Sampai di sini konklusi cukup jelas: regenerasi bulu tangkis China berjalan baik. Rantai prestasi tetap bisa terjaga meski kadang sedikit renggang karena kemampuan mereka menjaga pasokan pemain yang mengisi setiap titik usia atau jenjang.
Tunggal putri Indonesia persis bertolak belakang dengan China. Setelah Bellaetrix Manuputty harus naik meja operasi yang membuatnya kemudian memilih gantung raket, lantas disusul Linda Wenifanetri yang tiba-tiba mengambil keputusan pensiun setelah hasil buruk di Olimpiade Rio, seketika tercipta jurang antargenerasi yang lebar di sektor tunggal putri. Bella dan Linda meninggalkan para pemain muda yang belum disiapkan secara baik, untuk mengatakan dipaksakan mengambil tempat dan peran para pemain senior.
Saat ini para pemain seperti Fitriani Fitriani, Hanna Ramadini, Dinar Dyah Ayustine dan Gregoria Mariska harus melewati gemblengan tanpa para senior yang bisa dijadikan tempat belajar dan sandaran berbagi. Mereka ibaratnya buah yang dipaksa agar lekas matang. Sulit membayangkan besarnya tekanan dan beban yang harus mereka pikul di usia seperti itu. Meski prestasi tidak mengenal usia tetapi konteks bulu tangkis Indonesia tidak bisa tidak menempatkan mereka dalam situasi sulit, sama sulitnya seperti menyambung kembali rantai regenerasi yang sedang terputus. Kini mereka sedang mengejar ketertinggalan dari negara-negara lain dari luar lingkaran 27 besar dunia.

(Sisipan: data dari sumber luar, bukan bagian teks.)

(** No translation of the realm's own tree changes. *)
Lemma created_translate w w' rd ctx lpa2 T gp lp j gc rtt_addr addr a :
  ctx_ok ctx lpa2 -> rtt_inv ctx (r_mem w) T -> created w w' rd ctx T gp lp j gc rtt_addr addr ->
  0 <= a < 2 ^ ipa_bits ctx -> translate ctx (r_mem w') a = translate ctx (r_mem w) a.
Proof.
  intros Hctx HT Hcr Ha. pose proof (created_mem _ _ _ _ _ _ _ _ _ _ _ Hcr) as [_ Hfr]. pose proof Hctx as [Hl _ Hsl _ _].
  destruct Hcr as [Hgp Hlv Hne Hj Hold Hnm (k & pa & e & v & tp & tp' & tc & base & evs & Htp & Hltp & He & Hk & Hb & Hbv &
    Hset & Hok & Hltc & Hbt & Hf & _ & Hw')].
  rewrite Hl in Hlv. cbn in Hlv. assert (Hlv1 : -1 <= lp < 3) by (destruct lpa2; lia).
  assert (HTc : T !! gc = None) by (by eapply not_in_tree).
  destruct (built_table_entry ctx lpa2 lp K_table rtt_addr v Hl Hlv1 Hbv) as [Hev Hph].
  destruct (built_table_entry ctx lpa2 lp k pa e Hl Hlv1 Hb) as [Hee _].
  eapply (split_translate ctx lpa2 (r_mem w) (r_mem w') T gp lp j gc a); try done; try lia; [| |].
  2: { destruct lpa2; lia. }
  2: { intros root Hroot. eapply ctx_root; eauto. apply (ri_roots _ _ _ HT). }
  split.
  - intros x l b x' Hx Hlx Hn. by eapply next_table_closed.
  - split; [done|]. unfold S2TT_PAGE_LEVEL. lia.
  - intros x l Hx Hxp. apply (Hfr x Hxp). congruence.
  - exists tp, tp', e, v, rtt_addr. split_and!; try done.
    + subst w'. apply mem_upd_parent.
    + rewrite Hee. by rewrite bool_decide_false.
    + rewrite (arr_get_set _ _ _ _ j Hset). by rewrite Z.eqb_refl.
    + by apply Hph.
    + intros i Hi. rewrite (arr_get_set _ _ _ _ i Hset). by rewrite (proj2 (Z.eqb_neq i j)).
    + exists tc, k, base. split_and!; try done; [subst w'; by apply mem_upd_child|].
      intros x u Hu. right. destruct (Hbt x u Hu). eauto.
Qed.

(** ** The whole command *)

(** What a host observes of a structure command that succeeds on context [i] of
    realm [g]: the forest [F'] is the new shape of the trees, every translation
    of every tree of every realm is as before, and memory differs only in the
    parent [gp] and the child [gc]. *)
Record restructured w w' F F' (gp gc : Z) : Prop := {
  rs_inv : inv w' F';
  rs_rds : r_rds w' = r_rds w;
  rs_vttbr : r_vttbr w' = r_vttbr w;
  rs_frame : forall x, x <> gp -> x <> gc ->
    descs (r_mem w') !! x = descs (r_mem w) !! x /\ tables (r_mem w') !! x = tables (r_mem w) !! x;
  rs_translate : forall g i T rd ctx a, F !! (g, i) = Some T -> owns w g i rd ctx T ->
    0 <= a < 2 ^ ipa_bits ctx -> translate ctx (r_mem w') a = translate ctx (r_mem w) a
}.

Lemma owns_unique w g i rd ctx T rd' ctx' T' :
  owns w g i rd ctx T -> owns w g i rd' ctx' T' -> rd' = rd /\ ctx' = ctx.
Proof. intros [H1 _ H2 _ _] [H3 _ H4 _ _]. split; congruence. Qed.

Lemma owns_ctx_ok w g i rd ctx T : owns w g i rd ctx T -> exists lpa2, ctx_ok ctx lpa2.
Proof.
  intros [_ Hi Hc (lpa2 & bits & sl & Hr) _]. exists lpa2.
  by destruct (rd_ctx_ok _ _ _ _ Hr i ctx (rtts_planes _ _ _ _ _ Hr Hi) Hc).
Qed.

(** Updates of one tree leave the others' translations alone. *)
Lemma others_translate w w' F g i T gp lp gc g0 i0 T0 rd0 ctx0 a :
  inv w F -> F !! (g, i) = Some T -> T !! gp = Some lp ->
  (forall k T1 l, F !! k = Some T1 -> T1 !! gc = Some l -> k = (g, i)) ->
  (forall x, x <> gp -> x <> gc ->
     descs (r_mem w') !! x = descs (r_mem w) !! x /\ tables (r_mem w') !! x = tables (r_mem w) !! x) ->
  F !! (g0, i0) = Some T0 -> (g0, i0) <> (g, i) -> owns w g0 i0 rd0 ctx0 T0 ->
  0 <= a < 2 ^ ipa_bits ctx0 -> translate ctx0 (r_mem w') a = translate ctx0 (r_mem w) a.
Proof.
  intros Hinv HF Hgp Hgc Hfr H0 Hn Hown Ha. destruct (owns_ctx_ok _ _ _ _ _ _ Hown) as [lpa2 Hctx].
  eapply translate_frame; [exact Hctx|apply (own_tree _ _ _ _ _ _ Hown)| |done]. intros x l Hx.
  assert (x <> gp) by (intros ->; by apply Hn, (inv_disjoint _ _ Hinv _ _ T0 T gp l lp)).
  assert (x <> gc) by (intros ->; by apply Hn, (Hgc _ _ _ H0 Hx)). by destruct (Hfr x) as [-> ->].
Qed.

Lemma created_restructured w w' F g i rd ctx T gp lp j gc rtt_addr addr :
  inv w F -> F !! (g, i) = Some T -> owns w g i rd ctx T -> created w w' rd ctx T gp lp j gc rtt_addr addr ->
  restructured w w' F (<[(g, i) := <[gc := lp + 1]> T]> F) gp gc.
Proof.
  intros Hinv HF Hown Hcr. destruct (owns_ctx_ok _ _ _ _ _ _ Hown) as [lpa2 Hctx].
  pose proof (own_tree _ _ _ _ _ _ Hown) as HT. pose proof (created_mem _ _ _ _ _ _ _ _ _ _ _ Hcr) as [Hrds Hfr].
  pose proof (created_tree _ _ _ _ _ _ _ _ _ _ _ _ Hctx HT Hcr) as HT'.
  assert (Hno : forall k T0 l, F !! k = Some T0 -> T0 !! gc = Some l -> k = (g, i)).
  { intros [g0 i0] T0 l H0 Hl. destruct (inv_own _ _ Hinv _ _ _ H0) as (rd0 & ctx0 & [_ _ _ _ HT0]).
    by rewrite (not_in_tree _ _ _ _ _ HT0 (cr_old _ _ _ _ _ _ _ _ _ _ _ Hcr)) in Hl. }
  pose proof Hcr as [Hgp Hlv Hne Hj Hold Hnm (k & pa & e & v & tp & tp' & tc & base & evs & Htp & Hltp & He & Hk & Hb & Hbv &
    Hset & Hok & Hltc & Hbt & Hf & _ & Hw')].
  pose proof (arr_set_length _ _ _ _ Hset) as Hltp'. rewrite Hltp in Hltp'.
  pose proof (table_refs_range ctx lp tp') as Hr1. rewrite Hltp' in Hr1. unfold N_S2TTES in Hr1.
  split; try done; [|by subst w'|].
  - eapply (inv_upd w w' F g i rd ctx T _ gp lp (table_refs ctx lp tp') tp' gc
      (AGranule false GRANULE_STATE_RTT (table_refs ctx (lp + 1) tc)) tc); try done; try lia; [by subst w'| | |].
    + exact (proj1 (ref_ok_table ctx (lp + 1) tc Hltc)).
    + exact (proj2 (ref_ok_table ctx (lp + 1) tc Hltc)).
    + intros x l [[<- _]|[_ Hx]]%lookup_insert_Some; [by left|right; eauto].
  - intros g0 i0 T0 rd0 ctx0 a H0 Hown0 Ha. destruct (decide ((g0, i0) = (g, i))) as [[= -> ->]|Hn].
    + destruct (owns_unique _ _ _ _ _ _ _ _ _ Hown Hown0) as [-> ->]. by eapply created_translate.
    + by eapply (others_translate w w' F g i T gp lp gc g0 i0 T0 rd0).
Qed.


Lemma create_ok w F rd_addr rtt_addr map_addr ulevel idx aux :
  inv w F -> 0 <= rtt_addr -> 0 <= map_addr -> 0 <= idx ->
  runs (rtt_create rd_addr rtt_addr map_addr ulevel idx aux) w (fun status w' =>
    (status <> RMI_SUCCESS /\ create_refused w rd_addr rtt_addr map_addr (to_long ulevel) idx aux status /\ w' = w) \/
    (status = RMI_SUCCESS /\ exists g rd ctx T gp j gc,
       names_rd w rd_addr g /\ owns w g (cmd_index aux idx) rd ctx T /\ F !! (g, cmd_index aux idx) = Some T /\
       0 <= map_addr < 2 ^ ipa_bits ctx /\
       created w w' rd ctx T gp (to_long ulevel - 1) j gc rtt_addr map_addr)).
Proof.
  intros Hinv Hra Hma Hidx. unfold rtt_create. set (level := to_long ulevel). apply runs_bind. apply (lock_rd w F); [done| |].
  { intros st Hst Hwhy. cbn [fst]. rewrite (proj2 (Z.eqb_neq st RMI_SUCCESS)) by done. cbn [negb]. apply runs_ret. left.
    split; [done|]. split; [by apply ref_rd|done]. }
  intros g Hg. cbn [fst snd]. rewrite Z.eqb_refl. cbn [negb]. eapply runs_bind, runs_lift; [done|].
  pose proof Hg as (Hga & r & Hrg). destruct (inv_rd _ _ Hinv g r Hrg) as (rd & lpa2 & bits & sl & Hrd & Hok & HF).
  eapply runs_bind, runs_get; [exact Hrd|]. apply runs_bind.
  assert (Herr : forall st, st <> RMI_SUCCESS -> create_refused w rd_addr rtt_addr map_addr level idx aux st ->
    runs (_ <-! h_granule_unlock g ;; ret st) (with_mem w (with_lock (r_mem w) g)) (fun status w' =>
    (status <> RMI_SUCCESS /\ create_refused w rd_addr rtt_addr map_addr (to_long ulevel) idx aux status /\ w' = w) \/
    (status = RMI_SUCCESS /\ exists g rd ctx T gp j gc,
       names_rd w rd_addr g /\ owns w g (cmd_index aux idx) rd ctx T /\ F !! (g, cmd_index aux idx) = Some T /\
       0 <= map_addr < 2 ^ ipa_bits ctx /\
       created w w' rd ctx T gp (level - 1) j gc rtt_addr map_addr))).
  { intros st Hst Hwhy. apply runs_bind. eapply unlock_rd; [exact Hg| |done]. apply runs_ret. by left. }
  unfold rtt_create_rd. destruct (structure_valid rd lpa2 bits sl map_addr level Hok Hma) as (b & Hb & Hbt).
  eapply runs_bind, runs_lift; [exact Hb|]. destruct b; cbn [negb]; [|apply runs_ret; apply Herr; [done|]; eapply ref_args; eauto].
  destruct (Hbt eq_refl) as (Hlv & Hlt & Hd).
  destruct (cmd_ctx rd lpa2 bits sl aux idx map_addr Hok Hidx) as (sel & Hsel & Hctx).
  eapply runs_bind, runs_lift; [exact Hsel|]. destruct sel as [ctx|]; [|apply runs_ret; apply Herr; [done|]; eapply ref_args; eauto].
  destruct (Hctx ctx eq_refl) as [Hi Hc]. destruct (Z.leb_spec (s2oa_limit ctx) rtt_addr);
    [apply runs_ret; apply Herr; [done|]; eapply ref_args; eauto 6|].
  destruct (realm_tree _ _ _ _ _ _ Hinv Hrd HF Hi Hc) as (T & HT & Hown).
  pose proof (rtts_planes _ _ _ _ _ Hok Hi) as Hip.
  destruct (rd_ctx_ok _ _ _ _ Hok _ _ Hip Hc) as (_ & Hbits & _).
  apply (create_walk_ok w F rd_addr g rd lpa2 bits sl (cmd_index aux idx) ctx T); try done; [by destruct Hown| |].
  { intros st gp l Hst Hvis Hl Hstop Hwhy. apply Herr; [done|]. eapply ref_stop; eauto. }
  intros w' gp j gc Hcr Hgc Hgp. apply runs_bind. eapply (unlock_rd w' rd_addr g); [|apply runs_ret|done].
  - split; [done|]. exists r. eapply granule_at_descs; [|exact Hrg].
    apply (created_mem _ _ _ _ _ _ _ _ _ _ _ Hcr); by apply not_eq_sym.
  - right. split; [done|]. exists g, rd, ctx, T, gp, j, gc. split_and!; try done. by rewrite Hbits.
Qed.



End Create.
(** [rtt_destroy_parent], with RD and the last table of the walk locked. *)
Lemma destroy_parent_ok w F rd_addr g_rd rd lpa2 bits sl i ctx T wi addr level aux in_par res (Q : Z * smc_result * bool -> rmm -> Prop) :
  inv w F -> names_rd w rd_addr g_rd -> r_rds w !! g_rd = Some rd -> rd_ok rd lpa2 bits sl ->
  (forall i, 0 <= i < realm_num_s2_rtts rd -> exists T, F !! (g_rd, i) = Some T) ->
  i = cmd_index aux i -> F !! (g_rd, i) = Some T -> owns w g_rd i rd ctx T ->
  0 <= addr < 2 ^ bits -> sl + 1 <= level <= 3 -> (s2tte_map_size (level - 1) | addr) ->
  walked w ctx T addr (level - 1) wi ->
  let x1 := with_mem w (with_lock (with_lock (r_mem w) g_rd) (g_llt wi)) in
  addr_in_par rd addr = Some in_par ->
  (forall st skip, st <> RMI_SUCCESS -> destroy_stop w addr level aux rd ctx (g_llt wi) (last_level wi) st -> Q (st, res, skip) x1) ->
  (forall w' p gc pa tc,
     unlinked w w' rd ctx T (g_llt wi) (level - 1) (index wi) gc pa addr (destroyed_kind in_par) p (negb in_par) ->
     tables (r_mem w) !! gc = Some tc -> table_refs ctx level tc = 0 -> last_level wi = level - 1 -> gc <> g_rd ->
     Q (RMI_SUCCESS, set_x1 pa res, true) (with_mem w' (with_lock (with_lock (r_mem w') g_rd) (g_llt wi)))) ->
  runs (rtt_destroy_parent rd ctx wi addr level aux in_par res) x1 Q.
Proof.
  intros Hinv Hnm Hrd Hr HF Hi0 HT Hown Ha Hlv Hd Hwk x1 Hpar Herr HQ. subst x1.
  destruct (walked_visits _ _ _ _ _ _ Hwk ltac:(lia)) as [Hvis Hix]. destruct Hwk as [_ [_ Hidx] Hgp Hll _].
  pose proof Hown as [_ Hi Hc _ Htree]. pose proof (rtts_planes _ _ _ _ _ Hr Hi) as Hip. unfold rtt_destroy_parent.
  destruct (tree_table_at _ _ _ _ _ Htree Hgp) as (tp & Htp & Hltp & _ & _ & Hent).
  destruct (arr_get_some tp (index wi)) as [e He]; [rewrite Hltp; unfold N_S2TTES, S2TTES_PER_S2TT in *; lia|].
  eapply runs_bind, runs_get; [exact Htp|]. eapply runs_bind, runs_lift; [exact He|].
  assert (Hat : entry_at w (g_llt wi) addr (last_level wi) e) by (exists tp; by rewrite <- Hix).
  assert (Hpack : forall a l (K : Z -> H (Z * smc_result * bool)) y, (forall st, st <> RMI_SUCCESS -> rtt_error a l st -> runs (K st) y Q) ->
    runs (status <-! lift (pack_return_code_level (rtt_err_code a) (u8 l)) ;; K status) y Q).
  { intros a l K y HK. destruct (rtt_error_some a l) as (st & Hst & Hne). eapply runs_bind, runs_lift; [exact Hst|]. by apply HK. }
  destruct (_ || _) eqn:Hcond.
  { apply Hpack. intros st Hst Hrt. apply runs_ret. apply Herr; [done|]. exists e. split; [done|]. left. split; [|done].
    destruct (decide (last_level wi < level - 1)); [by left|right]. replace (last_level wi) with (level - 1) by lia.
    apply orb_true_iff in Hcond as [|Hcond]; [lia|]. by destruct (s2tte_is_table ctx e (level - 1)). }
  apply orb_false_iff in Hcond as [Hc1 Hc2]. assert (Hlast : last_level wi = level - 1) by lia. apply negb_false_iff in Hc2.
  rewrite Hlast in Hgp, Hvis, Hix, Hent, Hat, Herr.
  destruct (at_parent_intro w rd_addr rd lpa2 bits sl g_rd i ctx T wi addr level tp e) as (pa & gc & tc & Hap); eauto.
  destruct (at_parent_ne _ _ _ _ _ _ _ _ _ _ _ _ _ _ _ _ _ Hap) as (_ & N2 & _).
  destruct (at_parent_descs _ _ _ _ _ _ _ _ _ _ _ _ _ _ _ _ _ Hap) as (Hgg2 & _ & Hdc & _ & _ & Hrc & _).
  pose proof (ap_child _ _ _ _ _ _ _ _ _ _ _ _ _ _ _ _ _ Hap) as (Hgn & Hgc & _).
  pose proof (ap_contents _ _ _ _ _ _ _ _ _ _ _ _ _ _ _ _ _ Hap) as (Htc & _).
  pose proof (ap_entry _ _ _ _ _ _ _ _ _ _ _ _ _ _ _ _ _ Hap) as [_ Hpa].
  eapply runs_bind, runs_lift; [exact Hpa|]. eapply runs_bind, runs_lift; [exact Hgn|]. eapply runs_bind, runs_on_mem; [by eapply with_lock_lock|]. rewrite with_mem_mem.
  eapply runs_bind, runs_get.
  { cbn [r_mem with_mem]. rewrite Hdc. cbn [mbind option_bind]. unfold refcount_read.
    by rewrite encode_refcount by (by left || (apply wf_count; (done || lia))). }
  assert (Hback : forall K : H (Z * smc_result * bool), runs K (with_mem w (with_lock (with_lock (r_mem w) g_rd) (g_llt wi))) Q ->
    runs (_ <-! h_granule_unlock gc ;; K) (with_mem w (with_lock (with_lock (with_lock (r_mem w) g_rd) (g_llt wi)) gc)) Q)
    by (intros K HK; apply runs_bind; eapply runs_on_mem; [by eapply with_lock_unlock|done]).
  cbn [a_ref]. destruct (Z.eqb_spec (table_refs ctx level tc) 0) as [Hz|]; cbn [negb].
  2: { apply Hpack. intros st Hst Hrt. apply Hback, runs_ret. apply Herr; [done|]. exists e. split; [done|]. right.
       split_and!; try done. exists pa, gc, tc. split_and!; try done. by left. }
  apply runs_bind. apply (aux_check_ok rd lpa2 bits sl); [done|done| | |].
  { intros -> Hpp. cbn [cmd_index] in Hi0. eapply (idle_trees w F g_rd rd lpa2 bits sl i ctx T); eauto.
    intros T0 Hdis [c0 HT0]. eapply locks3_agree; eauto. }
  2: { intros -> -> Hpp Hsl Href. rewrite Hlast. apply (Hpack false). intros st Hst Hrt. apply Hback, runs_ret. apply Herr; [done|].
       exists e. split; [done|]. right. split_and!; try done. exists pa, gc, tc. split_and!; try done. right.
       unfold aux_blocked. split_and!; try done. by eapply aux_referenced_tables; [|exact Href]. }
  apply runs_bind. eapply destroy_child_ok; [exact Hap|exact Hz|]. intros w' p Hul. apply runs_ret. by eapply HQ.
Qed.
(** The page is mapped to the granule, with the permissions its entry had; every
    other address of every tree translates as before. *)
Lemma data_mapped_translate w w' F g rd ctx T gp gc data_addr addr flags data a :
  inv w F -> F !! (g, PRIMARY_S2_CTX_ID) = Some T -> owns w g PRIMARY_S2_CTX_ID rd ctx T ->
  data_mapped w w' g ctx T gp gc data_addr addr flags data ->
  0 <= addr < 2 ^ ipa_bits ctx -> 0 <= a < 2 ^ ipa_bits ctx ->
  exists k e, kind_live k = false /\
  if decide (a / GRANULE_SIZE = addr / GRANULE_SIZE)
  then translate ctx (r_mem w) a = Some (k, 0, entry_attrs ctx k e) /\
       translate ctx (r_mem w') a = Some (K_assigned_ram, data_addr + a mod GRANULE_SIZE, (s2tte_get_ap ctx e false, 0))
  else translate ctx (r_mem w') a = translate ctx (r_mem w) a.
Proof.
  intros Hinv HF Hown Hdm Had Ha. destruct (owns_ctx_ok _ _ _ _ _ _ Hown) as [lpa2 Hctx]. pose proof Hctx as [Hl _ _ _ _].
  pose proof (own_tree _ _ _ _ _ _ Hown) as HT. pose proof (data_mapped_mem _ _ _ _ _ _ _ _ _ _ _ Hdm) as (_ & _ & Hfr & _).
  destruct Hdm as [Hgp Hvis Hne Hold _ _ (k & pa & e & v & tp & tp' & Htp & Hltp & He & Hk & Hb & Hv & Hset & Hok & Hw')].
  exists k, e. split; [done|]. pose proof (b_ar ctx S2TT_PAGE_LEVEL data_addr e v Hv) as Hbv.
  assert (HTc : T !! gc = None) by (by eapply not_in_tree).
  assert (Htp' : tables (r_mem w') !! gp = Some tp') by (subst w'; apply mem_upd_parent).
  pose proof (translate_changed ctx lpa2 (r_mem w) (r_mem w') T gp S2TT_PAGE_LEVEL addr tp' v a Hctx HT Ha Had) as Hnew.
  change (s2tte_map_size S2TT_PAGE_LEVEL) with GRANULE_SIZE in Hnew.
  rewrite Hnew; [|split|done|done| |by intros ?].
  2: { intros x l Hx Hxp. apply Hfr; congruence. }
  2: { exists tp, tp'. split_and!; try done. intros i Hi. by rewrite (arr_get_set _ _ _ _ i Hset), (proj2 (Z.eqb_neq _ _)). }
  2: { rewrite (arr_get_set _ _ _ _ _ Hset). by rewrite Z.eqb_refl. }
  case_decide as Hd; [|done]. split.
  - rewrite (translate_here ctx lpa2 (r_mem w) T gp S2TT_PAGE_LEVEL addr tp e a) by done. unfold entry_meaning.
    rewrite (kind_of_built ctx lpa2 S2TT_PAGE_LEVEL k pa e Hl ltac:(done) Hb). cbn [mbind option_bind]. by rewrite Hk.
  - unfold entry_meaning. rewrite (kind_of_built ctx lpa2 S2TT_PAGE_LEVEL _ _ v Hl ltac:(done) Hbv). cbn [mbind option_bind kind_live].
    rewrite (built_pa ctx lpa2 S2TT_PAGE_LEVEL _ _ v Hl Hbv eq_refl). cbn. by rewrite (ram_entry_ap ctx lpa2 data_addr e v).
Qed.

Lemma data_mapped_others w w' F g rd ctx T gp gc data_addr addr flags data g0 i0 T0 rd0 ctx0 a :
  inv w F -> F !! (g, PRIMARY_S2_CTX_ID) = Some T -> owns w g PRIMARY_S2_CTX_ID rd ctx T ->
  data_mapped w w' g ctx T gp gc data_addr addr flags data ->
  F !! (g0, i0) = Some T0 -> (g0, i0) <> (g, PRIMARY_S2_CTX_ID) -> owns w g0 i0 rd0 ctx0 T0 ->
  0 <= a < 2 ^ ipa_bits ctx0 -> translate ctx0 (r_mem w') a = translate ctx0 (r_mem w) a.
Proof.
  intros Hinv HF Hown Hdm H0 Hn Hown0 Ha. pose proof (data_mapped_mem _ _ _ _ _ _ _ _ _ _ _ Hdm) as (_ & _ & Hfr & _).
  eapply (others_translate w w' F g PRIMARY_S2_CTX_ID T gp S2TT_PAGE_LEVEL gc g0 i0 T0 rd0); try done; [by destruct Hdm|].
  intros k0 T1 l H1 Hl1. by destruct (delegated_outside w F gc Hinv (dm_old _ _ _ _ _ _ _ _ _ _ _ Hdm) k0 T1 l).
Qed.

(** A failed read keeps the invariant and every translation. *)
Lemma source_fault_agree w w' F data_addr src_addr :
  inv w F -> source_fault w w' data_addr src_addr ->
  forall k T, F !! k = Some T -> agree T (r_mem w) (r_mem w').
Proof.
  intros Hinv (gc & old & _ & Hdel & _ & _ & ->) k T HF x l Hx. split; [|done]. cbn. rewrite lookup_insert_ne; [done|].
  intros <-. by eapply delegated_outside.
Qed.

Lemma source_fault_inv w w' F data_addr src_addr :
  inv w F -> source_fault w w' data_addr src_addr -> inv w' F.
Proof.
  intros Hinv Hf. pose proof (source_fault_agree _ _ _ _ _ Hinv Hf) as Hag.
  destruct Hf as (gc & old & _ & Hdel & Hold & _ & ->). eapply inv_contents; [done|done|done| |].
  - intros x t Ht Hlt. cbn. destruct (decide (gc = x)) as [<-|Hne]; [|exists t; by rewrite lookup_insert_ne].
    rewrite lookup_insert_eq. eexists. split; [done|]. rewrite ns_buffer_read_length. congruence.
  - intros g i T rd ctx HF [_ _ _ _ O5]. eapply rtt_inv_frame; [|exact O5]. by eapply Hag.
Qed.

(** C7: from any state that satisfies the invariant, with any arguments,
    RMI_RTT_DATA_MAP_INIT returns and releases its locks.  A refused command
    changes nothing and has one of the causes of [data_refused], with its code.
    When the source cannot be read, at most the contents of the granule change,
    which stays with the host, and nothing is measured or mapped.  A successful
    command, which needs a realm that is not yet activated and a protected address
    that nothing is mapped at, moves the granule to the DATA state with the
    contents of the source, measures these contents for that address, and maps
    exactly that page to exactly that granule; every other address of every tree
    of every realm translates as before. *)
Theorem rtt_data_map_init_correct w F rd_addr data_addr map_addr src_addr flags res :
  inv w F -> 0 <= data_addr -> 0 <= map_addr ->
  runs (smc_rtt_data_map_init rd_addr data_addr map_addr src_addr flags res) w (fun out w' =>
    inv w' F /\
    ((res_x0 out <> RMI_SUCCESS /\ data_refused w rd_addr data_addr map_addr src_addr flags (res_x0 out) /\ w' = w) \/
     (res_x0 out = RMI_ERROR_INPUT /\ source_fault w w' data_addr src_addr) \/
     (res_x0 out = RMI_SUCCESS /\ exists g rd ctx T gp gc old v,
        let data := snd (ns_buffer_read_addr src_addr old) in
        names_rd w rd_addr g /\ owns w g PRIMARY_S2_CTX_ID rd ctx T /\ F !! (g, PRIMARY_S2_CTX_ID) = Some T /\
        get_rd_state_locked rd = REALM_NEW /\ addr_in_par rd map_addr = Some true /\
        0 <= map_addr < 2 ^ ipa_bits ctx /\ (GRANULE_SIZE | map_addr) /\
        tr_addr_to_granule data_addr = Some gc /\
        granule_at (r_mem w) gc (AGranule false GRANULE_STATE_DELEGATED 0) /\ tables (r_mem w) !! gc = Some old /\
        fst (ns_buffer_read_addr src_addr old) = true /\
        granule_at (r_mem w') gc (AGranule false GRANULE_STATE_DATA 0) /\ tables (r_mem w') !! gc = Some data /\
        r_rds w' = r_rds w /\ r_vttbr w' = r_vttbr w /\
        r_log w' = r_log w ++ [E_measure_data g map_addr flags data; E_write gp (s2_addr_to_idx map_addr S2TT_PAGE_LEVEL) v] /\
        (forall x, x <> gp -> x <> gc ->
           descs (r_mem w') !! x = descs (r_mem w) !! x /\ tables (r_mem w') !! x = tables (r_mem w) !! x) /\
        (forall a, 0 <= a < 2 ^ ipa_bits ctx -> exists k e, kind_live k = false /\
           if decide (a / GRANULE_SIZE = map_addr / GRANULE_SIZE)
           then translate ctx (r_mem w) a = Some (k, 0, entry_attrs ctx k e) /\
                translate ctx (r_mem w') a
                = Some (K_assigned_ram, data_addr + a mod GRANULE_SIZE, (s2tte_get_ap ctx e false, 0))
           else translate ctx (r_mem w') a = translate ctx (r_mem w) a) /\
        (forall g0 i0 T0 rd0 ctx0 a, F !! (g0, i0) = Some T0 -> (g0, i0) <> (g, PRIMARY_S2_CTX_ID) ->
           owns w g0 i0 rd0 ctx0 T0 -> 0 <= a < 2 ^ ipa_bits ctx0 ->
           translate ctx0 (r_mem w') a = translate ctx0 (r_mem w) a)))).
Proof.
  intros Hinv Hda Hma. eapply runs_mono; [by eapply data_map_init_ok|]. intros out w'
    [(Hne & Href & ->)|[(H0 & Hf)|(H0 & g & rd & ctx & T & gp & gc & old & Hg & Hown & HF & Hnew & Hpar & Hm & Hal & Hold & Hrd & Hdm)]].
  - split; [done|]. by left.
  - split; [by eapply source_fault_inv|]. right. by left.
  - split; [by eapply data_mapped_inv|]. right. right. split; [done|].
    pose proof (data_mapped_mem _ _ _ _ _ _ _ _ _ _ _ Hdm) as (H1 & H2 & H3 & H4 & H5).
    pose proof Hdm as [_ _ _ Hdel Hnm _ (? & ? & ? & v & ? & ? & _ & _ & _ & _ & _ & _ & _ & _ & Hw')].
    exists g, rd, ctx, T, gp, gc, old, v. split_and!; try done; try lia.
    + by subst w'.
    + intros a Ha. by eapply data_mapped_translate.
    + intros g0 i0 T0 rd0 ctx0 a HF0 Hn Hown0 Ha. by eapply (data_mapped_others w w' F g rd ctx T).
Qed.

Meski semangat regenerasi digaungkan lekat-lekat terhadap sektor putri yang mandek prestasi selama bertahun-tahun lamanya tetap saja tidak gampang mewujudkannya, jika tidak ingin dikatakan tidak disiapkan secara baik. Putusnya rantai regenerasi yang dialami saat ini membawa kita pada kenangan beberapa tahun lalu saat Mia Audina mengambil keputusan mengikuti suaminya ke Belanda. Kita sepertinya alpa atau terlalu berat belajar dari sejarah masa lalu, juga contoh baik dari negara-negara tetangga.
Tidak adil memang menyodorkan masalah ini secara utuh ke laci persoalan PBSI karena bisa jadi bulu tangkis Indonesia memang sedang kekurangan bibit pemain wanita. Dalam setiap kesempatan audisi prosentase atlet wanita selalu kalah jauh dari atlet pria. Entah mengapa bulu tangkis tak lagi menarik bagi para remaja putri atau orang tua padahal saat ini jaminan hidup-yang kerap dikeluhkan sebelumnya-sudah lebih menjanjikan dengan sistem sponsor dan apresiasi yang jauh lebih baik.
Namun menyebut minimnya bibit sebagai satu-satunya alasan, apalagi sebagai sebab utama, terlalu simpilstis atau menyederhanakan persoalan. Malah mengantar kita pada ironi bahwa dari rahim sebuah bangsa besar yang dihidupkan oleh darah dan sejarah bulu tangkis sulit sekali melahirkan bibit-bibit pebulutangkis. Padahal anak-anak yang sudah dilahirkan dengan mayoritas berusia muda dari total sekitar 240-an juta jiwa itu lebih dari cukup untuk mendapatkan para pemain potensial.